The pH value of the electrolyte strongly influences the selectivity for the desired product CO. However, the electrolyte effects on the reaction are difficult to study because the reaction at the cathode surface forms OH- and therefore leads to an increase in local pH. This is further complicated by electrolytes anions (e.g., HCO3-) acting as a pH buffer and film diffusion to the bulk depending on hydrodynamic conditions.

For this reason, we are going to equip a flow cell for electrochemical CO2 reduction with fluorescence lifetime imaging microscopy (FLIM). This advanced imaging technique allows to determine the local pH environment of a fluorescent dye by measuring the fluorescent lifetime decay.[2] In addition, we are going to use COMSOL simulations to develop a physical model of the electrolyzer. The results of this study can improve the design of reactors and process conditions.

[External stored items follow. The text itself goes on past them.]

(** The end of the three [Start] methods, entered with no timer armed:
    the timers are armed exactly when the queries just issued have not
    completed the request. *)
Lemma start_tail_timers (gs : GetSock) (r r' : Request) :
  query_timeout_handle_ r = None /\ ares_backup_poll_alarm_handle_ r = None ->
  (sd <- gets shutting_down_ ;;
   when (negb sd) (Work gs ;; StartTimers) ;; Unref) r = Ret tt r' ->
  if shutting_down_ r' then
    query_timeout_handle_ r' = None /\ ares_backup_poll_alarm_handle_ r' = None
  else
    query_timeout_handle_ r' <> None /\
    ares_backup_poll_alarm_handle_ r' <> None.
Proof.
  intros [U1 U2]. step.
  destruct (shutting_down_ r) eqn:Hsd; cbn [negb when].
  - run_monad. intros H. injection H as <-. run_fields. rewrite Hsd. auto.
  - destruct (Work_timers gs r) as ([] & r2 & E2 & T1 & T2 & T3).
    rewrite bind_assoc, bind_unfold, E2, bind_unfold, StartTimers_spec.
    run_monad. intros H. injection H as <-. run_fields.
    rewrite T3, Hsd. split; discriminate.
Qed.

Lemma gethostbyname_unarmed (family : Z) (qtype : string)
      (inline : option (Z * hostent)) :
  preserves unarmed (gethostbyname family qtype inline).
Proof.
  unfold gethostbyname, emit. frame_unarmed. apply deliver_inline_unarmed.
Qed.

(** X18. [Start] and the timers. On the path of [Start] that asks the stub,
    entered with no timer armed: when [Start] returns with the request
    not shutting down, both the query timeout and the backup poll alarm
    are armed; when the queries completed inside the stub calls, so that
    the request is shutting down already, no timer is left armed. *)
Theorem start_arms_timers (s : StartCall) (r r' : Request) :
  query_timeout_handle_ r = None ->
  ares_backup_poll_alarm_handle_ r = None ->
  asks_stub s r ->
  Start s r = Ret tt r' ->
  if shutting_down_ r' then
    query_timeout_handle_ r' = None /\ ares_backup_poll_alarm_handle_ r' = None
  else
    query_timeout_handle_ r' <> None /\
    ares_backup_poll_alarm_handle_ r' <> None.
Proof.
  intros Hq Hb Hask H.
  assert (U : forall f : Request -> Request,
             (forall x, unarmed x (f x)) -> preserves unarmed (modify f))
    by (intros f Hf x; apply Hf).
  destruct s as [ia i4 gs|i gs|i gs]; cbn [Start asks_stub] in *.
  - destruct Hask as [H4 H6].
    unfold GrpcAresHostnameRequest_Start in H. revert H. do 2 step.
    destruct (initialized_ r); [|discriminate]. do 2 step.
    rewrite bind_unfold,
      (ResolveAsIPLiteralLocked_not_literal
         (set_on_resolve_ true (set_refs_ (refs_ r + 1) r)) H4 H6).
    unfold hostname_lookups. intros H.
    apply unarmed_bind_inv in H;
      [|apply U; intros x; unarmed_leaf|split; [exact Hq|exact Hb]].
    destruct H as (_ & r1 & U1 & H).
    apply unarmed_bind_inv in H; [| |exact U1].
    2:{ destruct IsIpv6LoopbackAvailable; cbn [when];
          [|apply (ends_ret _ _ unarmed_refl)].
        apply (ends_bind _ _ unarmed_trans);
          [apply U; intros x; unarmed_leaf|intros _].
        apply gethostbyname_unarmed. }
    destruct H as (_ & r2 & U2 & H).
    apply unarmed_bind_inv in H; [|apply gethostbyname_unarmed|exact U2].
    destruct H as (_ & r3 & U3 & H).
    exact (start_tail_timers gs r3 r' U3 H).
  - unfold GrpcAresSRVRequest_Start in H. revert H. do 2 step.
    destruct (initialized_ r); [|discriminate]. do 2 step.
    apply Z.eqb_neq in Hask. rewrite Hask. unfold srv_query. do 2 step.
    intros H.
    apply unarmed_bind_inv in H;
      [|unfold emit; apply U; intros x; unarmed_leaf
       |split; [exact Hq|exact Hb]].
    destruct H as (_ & r1 & U1 & H).
    apply unarmed_bind_inv in H; [|apply deliver_inline_unarmed|exact U1].
    destruct H as (_ & r2 & U2 & H).
    exact (start_tail_timers gs r2 r' U2 H).
  - unfold GrpcAresTXTRequest_Start in H. revert H. do 2 step.
    destruct (initialized_ r); [|discriminate]. do 2 step.
    apply Z.eqb_neq in Hask. rewrite Hask. unfold txt_query. do 2 step.
    intros H.
    apply unarmed_bind_inv in H;
      [|unfold emit; apply U; intros x; unarmed_leaf
       |split; [exact Hq|exact Hb]].
    destruct H as (_ & r1 & U1 & H).
    apply unarmed_bind_inv in H; [|apply deliver_inline_unarmed|exact U1].
    destruct H as (_ & r2 & U2 & H).
    exact (start_tail_timers gs r2 r' U2 H).
Qed.


End ArmingTimers.

Lemma start_arms_timers_witness :
  query_timeout_handle_ started_request <> None /\
  ares_backup_poll_alarm_handle_ started_request <> None.
Proof.
  pose proof (start_arms_timers (env := reference true)
                (StartHostname None None one_sock) hostname_request
                started_request
                ltac:(vm_compute; reflexivity) ltac:(vm_compute; reflexivity)
                ltac:(split; vm_compute; reflexivity)
                ltac:(vm_compute; reflexivity)) as H.
  assert (E : shutting_down_ started_request = false)
    by (vm_compute; reflexivity).
  rewrite E in H. exact H.
Defined.


(** ** The queries of the SRV and TXT requests *)

Section OtherQueries.

Context {env : Collaborators}.

Lemma start_rest_query (inline : option Completion) (gs : GetSock) :
  preserves no_new_query
            (deliver_inline inline ;;
             sd <- gets shutting_down_ ;;
             when (negb sd) (Work gs ;; StartTimers) ;;
             Unref).
Proof.
  unfold Unref. frame_query;
    first [ apply (returns_ends _ _ _ (Work_query gs))
          | apply (returns_ends _ _ _ StartTimers_query)
          | idtac ].
  destruct inline; [apply deliver_query|apply (ends_ret _ _ no_new_query_refl)].
Qed.

(** X20. [Start] of an SRV or TXT request whose host is not localhost issues
    one query and no other: [ares_query] for the name [_grpclb._tcp.]
    followed by the host, or [ares_search] for [_grpc_config.] followed
    by the host, as the stub reads the name, up to its first NUL. *)
Theorem srv_txt_start_queries (r : Request) (gs : GetSock) :
  initialized_ r = true ->
  gpr_stricmp (c_str (host_ r)) "localhost" <> 0 ->
  (forall inline,
      match GrpcAresSRVRequest_Start inline gs r with
      | Ret _ r' | Abort r' =>
        exists added,
          trace_ r' = trace_ r ++ added /\
          filter is_query added
          = [ares_query (c_str ("_grpclb._tcp." ++ host_ r)%string)]
      | Fault => True
      end) /\
  (forall inline,
      match GrpcAresTXTRequest_Start inline gs r with
      | Ret _ r' | Abort r' =>
        exists added,
          trace_ r' = trace_ r ++ added /\
          filter is_query added
          = [ares_search (c_str ("_grpc_config." ++ host_ r)%string)]
      | Fault => True
      end).
Proof.
  intros Hi Hl. apply Z.eqb_neq in Hl. split; intros inline.
  - unfold GrpcAresSRVRequest_Start. do 2 step. rewrite Hi. do 2 step.
    rewrite Hl. unfold srv_query. do 3 step.
    match goal with
    | |- match ?m ?s with _ => _ end =>
      assert (H : match m s with
                  | Ret _ r' | Abort r' => no_new_query s r'
                  | Fault => True
                  end)
        by exact (start_rest_query
                    (option_map
                       (fun c => SRVQueryDone (fst (fst c)) (snd (fst c))
                                              (snd c)) inline) gs s);
        destruct (m s) as [[] r'|r'|]; try exact I
    end;
      destruct H as (added & Ht & Hf); run_fields_in Ht;
        eexists; (split; [rewrite Ht, <- app_assoc; reflexivity|]);
          cbn [app filter is_query]; rewrite Hf; reflexivity.
  - unfold GrpcAresTXTRequest_Start. do 2 step. rewrite Hi. do 2 step.
    rewrite Hl. unfold txt_query. do 3 step.
    match goal with
    | |- match ?m ?s with _ => _ end =>
      assert (H : match m s with
                  | Ret _ r' | Abort r' => no_new_query s r'
                  | Fault => True
                  end)
        by exact (start_rest_query
                    (option_map
                       (fun c => TXTDone (fst (fst c)) (snd (fst c)) (snd c))
                       inline) gs s);
        destruct (m s) as [[] r'|r'|]; try exact I
    end;
      destruct H as (added & Ht & Hf); run_fields_in Ht;
        eexists; (split; [rewrite Ht, <- app_assoc; reflexivity|]);
          cbn [app filter is_query]; rewrite Hf; reflexivity.
Qed.

Lemma emit_then_query (c : Call) (m : M unit) (s : Request) :
  preserves no_new_query m ->
  match (emit c ;; m) s with
  | Ret _ r' | Abort r' => exists added, trace_ r' = trace_ s ++ c :: added
  | Fault => True
  end.
Proof.
  intros Hm. step.
  match goal with
  | |- match m ?s1 with _ => _ end =>
    specialize (Hm s1); destruct (m s1) as [[] r'|r'|]; try exact I
  end;
    destruct Hm as (added & Ht & _); run_fields_in Ht;
      exists added; rewrite Ht, <- app_assoc; reflexivity.
Qed.
(** [u64::checked_add(1)]. *)
Definition checked_succ (n : N) : option N :=
  if decide (n < u64_max)%N then Some (n + 1)%N else None.

Lemma checked_succ_Some n m :
  checked_succ n = Some m <-> (m = n + 1 /\ n < u64_max)%N.
Proof. unfold checked_succ. case_decide; naive_solver. Qed.

(** [u64::wrapping_mul], [u64::saturating_sub]. *)
Definition wrapping_mul (a b : N) : N := ((a * b) mod (u64_max + 1))%N.
Definition saturating_sub (a b : N) : N := (a - b)%N.
Definition saturating_add (a b : N) : N := N.min (a + b) u64_max.

(** ** Automation *)

Create HintDb agent.

(** Destruct the scrutinee of every match in the hypotheses and the goal. *)
Ltac split_matches :=
  repeat (case_match || case_decide); simplify_eq/=.

(** Field assignment: [copy] rebuilds a record field by field, and the term
    replaces one of them. *)
Ltac setter copy proj :=
  lazymatch type of proj with
  | ?R -> ?T =>
      exact (fun (v : T) (r : R) => ltac:(
        let built := eval hnf in (copy r) in
        lazymatch (eval pattern (proj r) in built) with
        | ?f _ => let updated := eval cbv beta in (f v) in exact updated
        end))
  end.

(** Run a computation of the monad [M] that is known to have returned. *)
Ltac run_in H :=
  unfold bind, get, ret, fail, lift, modify, rbind, map_err, ok_or in H;
  repeat (case_match; simplify_eq/=).
(* ===== verification/JcsCanonical.v ===== *)
(** Why the canonical encoding is canonical: [write_value] renders a sorted
    tree, rendering is uniquely decodable, and the tree forgets exactly the
    key order of objects and the spelling of numbers. *)

From stdpp Require Import sorting.
From Stdlib Require Import Decimal.
From S2P Require Import Prelude Text Digest Jcs.

(** ** Results of lists *)

Definition rmap {A B E} (f : A -> B) (r : result A E) : result B E :=
  let? x := r in Ok (f x).

Fixpoint all_ok {A E} (l : list (result A E)) : result (list A) E :=
  match l with
  | [] => Ok []
  | r :: l' => let? x := r in let? xs := all_ok l' in Ok (x :: xs)
  end.

Lemma all_ok_Ok {A E} (l : list (result A E)) xs :
  all_ok l = Ok xs -> l = Ok <$> xs.
Proof.
  revert xs. induction l as [|[x|e] l IH]; intros xs; cbn; [by intros [= <-]| |done].
  destruct (all_ok l) as [ys|]; [|done]. cbn. intros [= <-]. cbn. f_equal. by apply IH.
Qed.

(** ** The sorted tree *)

Inductive Canon : Type :=
| CNull
| CBool (b : bool)
| CNum (t : text)
| CStr (s : text)
| CArr (items : list Canon)
| CObj (entries : list (text * Canon)).

Fixpoint join (first : bool) (parts : list text) : text :=
  match parts with
  | [] => []
  | part :: parts' => (if first then [] else [44%N]) ++ part ++ join false parts'
  end.

Definition render_entry (render : Canon -> text) (e : text * Canon) : text :=
  write_string e.1 ++ [58%N] ++ render e.2.

Fixpoint render (c : Canon) : text :=
  match c with
  | CNull => txt "null"
  | CBool true => txt "true"
  | CBool false => txt "false"
  | CNum t => t
  | CStr s => write_string s
  | CArr items => [91%N] ++ join true (map render items) ++ [93%N]
  | CObj entries =>
      [123%N] ++ join true (map (fun e => write_string e.1 ++ [58%N] ++ render e.2) entries)
        ++ [125%N]
  end.

Definition with_key {A B} (f : A -> B) (e : text * A) : text * B := (e.1, f e.2).

Definition lift_entry {A E} (e : text * result A E) : result (text * A) E :=
  let? v := e.2 in Ok (e.1, v).

Section facts.
Context `{JN : JsonNumber}.

Fixpoint canon (v : Json) : result Canon text :=
  match v with
  | JNull => Ok CNull
  | JBool b => Ok (CBool b)
  | JNumber n => rmap CNum (write_number n)
  | JString s => Ok (CStr s)
  | JArray items => rmap CArr (all_ok (map canon items))
  | JObject entries =>
      rmap CObj (all_ok (lift_entry <$>
        merge_sort key_le (map (fun e => (e.1, canon e.2)) entries)))
  end.

(** Induction over nested values. *)
Lemma json_ind (P : Json -> Prop)
    (Hnull : P JNull) (Hbool : forall b, P (JBool b)) (Hnum : forall n, P (JNumber n))
    (Hstr : forall s, P (JString s))
    (Harr : forall items, Forall P items -> P (JArray items))
    (Hobj : forall entries, Forall (fun e => P e.2) entries -> P (JObject entries)) :
  forall v, P v.
Proof.
  fix IH 1. intros [|b|n|s|items|entries]; [done|apply Hbool|apply Hnum|apply Hstr| |].
  - apply Harr. induction items as [|v items IHl]; constructor; [apply IH|exact IHl].
  - apply Hobj. induction entries as [|[k v] l IHl]; constructor; [apply IH|exact IHl].
Qed.

End facts.

Lemma canon_ind (P : Canon -> Prop)
    (Hnull : P CNull) (Hbool : forall b, P (CBool b)) (Hnum : forall t, P (CNum t))
    (Hstr : forall s, P (CStr s))
    (Harr : forall items, Forall P items -> P (CArr items))
    (Hobj : forall entries, Forall (fun e => P e.2) entries -> P (CObj entries)) :
  forall c, P c.
Proof.
  fix IH 1. intros [|b|n|s|items|entries]; [done|apply Hbool|apply Hnum|apply Hstr| |].
  - apply Harr. induction items as [|v items IHl]; constructor; [apply IH|exact IHl].
  - apply Hobj. induction entries as [|[k v] l IHl]; constructor; [apply IH|exact IHl].
Qed.

(** ** Sorting by key commutes with changing the values *)

Section keyed.
Context {A B : Type} (f : A -> B).

Lemma list_merge_keyed (l1 l2 : list (text * A)) :
  list_merge key_le (with_key f <$> l1) (with_key f <$> l2) =
  with_key f <$> list_merge key_le l1 l2.
Proof.
  revert l2. induction l1 as [|a l1 IH1]; intros l2; [by destruct l2|].
  induction l2 as [|b l2 IH2]; [done|]. cbn [fmap list_fmap list_merge] in *.
  assert (Hd : bool_decide (key_le (with_key f a) (with_key f b)) = bool_decide (key_le a b))
    by (apply bool_decide_ext; done).
  destruct (decide (key_le a b)) as [Hab|Hab];
    destruct (decide (key_le (with_key f a) (with_key f b))) as [Hab'|Hab']; try done.
  - cbn. f_equal. apply (IH1 (b :: l2)).
  - cbn. f_equal. apply IH2.
Qed.

Definition stack_keyed (st : list (option (list (text * A)))) : list (option (list (text * B))) :=
  (fun o : option (list (text * A)) => (fun l : list (text * A) => with_key f <$> l) <$> o) <$> st.

Lemma merge_list_to_stack_keyed st l :
  merge_list_to_stack key_le (stack_keyed st) (with_key f <$> l) =
  stack_keyed (merge_list_to_stack key_le st l).
Proof.
  revert l. induction st as [|[l'|] st IH]; intros l; [done| |done].
  cbn. f_equal. rewrite list_merge_keyed. apply IH.
Qed.

Lemma merge_stack_keyed st :
  merge_stack key_le (stack_keyed st) = with_key f <$> merge_stack key_le st.
Proof.
  induction st as [|[l|] st IH]; [done| |apply IH].
  cbn [stack_keyed fmap list_fmap option_fmap option_map merge_stack].
  fold (stack_keyed st). change (list_fmap _ _ _ st) with (stack_keyed st).
  rewrite IH. apply list_merge_keyed.
Qed.

Lemma merge_sort_keyed l :
  merge_sort key_le (with_key f <$> l) = with_key f <$> merge_sort key_le l.
Proof.
  assert (Ha : forall st, merge_sort_aux key_le (stack_keyed st) (with_key f <$> l) =
    with_key f <$> merge_sort_aux key_le st l); [|exact (Ha [])].
  induction l as [|x l IH]; intros st; [apply merge_stack_keyed|].
  cbn [fmap list_fmap merge_sort_aux].
  rewrite <- IH, <- merge_list_to_stack_keyed. done.
Qed.

End keyed.

(** ** [write_value] renders the sorted tree *)

Lemma write_items_join {A} (f : A -> text) first (l : list (result A text)) :
  write_items first (rmap f <$> l) = rmap (fun xs => join first (f <$> xs)) (all_ok l).
Proof.
  revert first. induction l as [|[x|e] l IH]; intros first; [done| |done].
  cbn [fmap list_fmap write_items rmap rbind all_ok]. change (list_fmap _ _ _ l) with (rmap f <$> l).
  rewrite IH. by destruct (all_ok l).
Qed.

Lemma write_value_canon `{JN : JsonNumber} v : write_value v = rmap render (canon v).
Proof.
  induction v as [|b|n|s|items IH|entries IH] using json_ind; [done|by destruct b| |done| |].
  - cbn. by destruct (write_number n).
  - assert (Hm : map write_value items = rmap render <$> map canon items).
    { induction IH as [|v l Hv _ IHl]; cbn; [done|]. by rewrite Hv, IHl. }
    cbn [write_value canon]. rewrite Hm, write_items_join. by destruct (all_ok _).
  - assert (Hm : map (fun e => (e.1, write_value e.2)) entries =
      with_key (rmap render) <$> map (fun e => (e.1, canon e.2)) entries).
    { induction IH as [|[k v] l Hv _ IHl]; cbn; [done|]. cbn in Hv. rewrite Hv, IHl. done. }
    cbn [write_value canon]. unfold write_object. rewrite Hm, merge_sort_keyed.
    set (l := merge_sort _ _).
    assert (He : write_entry <$> (with_key (rmap render) <$> l) =
      rmap (render_entry render) <$> (lift_entry <$> l)).
    { rewrite <- !list_fmap_compose. apply list_fmap_ext. intros i [k [c|e]] _; done. }
    rewrite He, write_items_join. by destruct (all_ok _).
Qed.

Figure 1: Left: FLIM setup with electrolysis cell and Fluorescein dye. Middle: No current applied: No lifetime gradient in electrolyte. Right: Applying - 50 mA cm-2 to the cathode leads to the development of a lifetime gradient corresponding to the increase in local pH.

Interdisciplinary project features:

• Optimize reactor design and operation using a joint experimental and computational approach • Gain experience in Electrochemistry, FLIM imaging, Computational reactor engineering (COMSOL) • Become member of our diverse Transport Phenomena research group • Be on the cutting of electrochemical research by pioneering online FLIM imaging in flow cells • Optimize the reactor design and process conditions

Background reading: [1] Kibria, M. G., et al. (2019). Advanced Materials 31(31): 1807166. van Munster, E. B. and T. W. J. Gadella (2005). Berlin, Heidelberg, Springer: 143-175. [2] de Valença, J., et al. (2018). Langmuir 34(7): 2455-2463.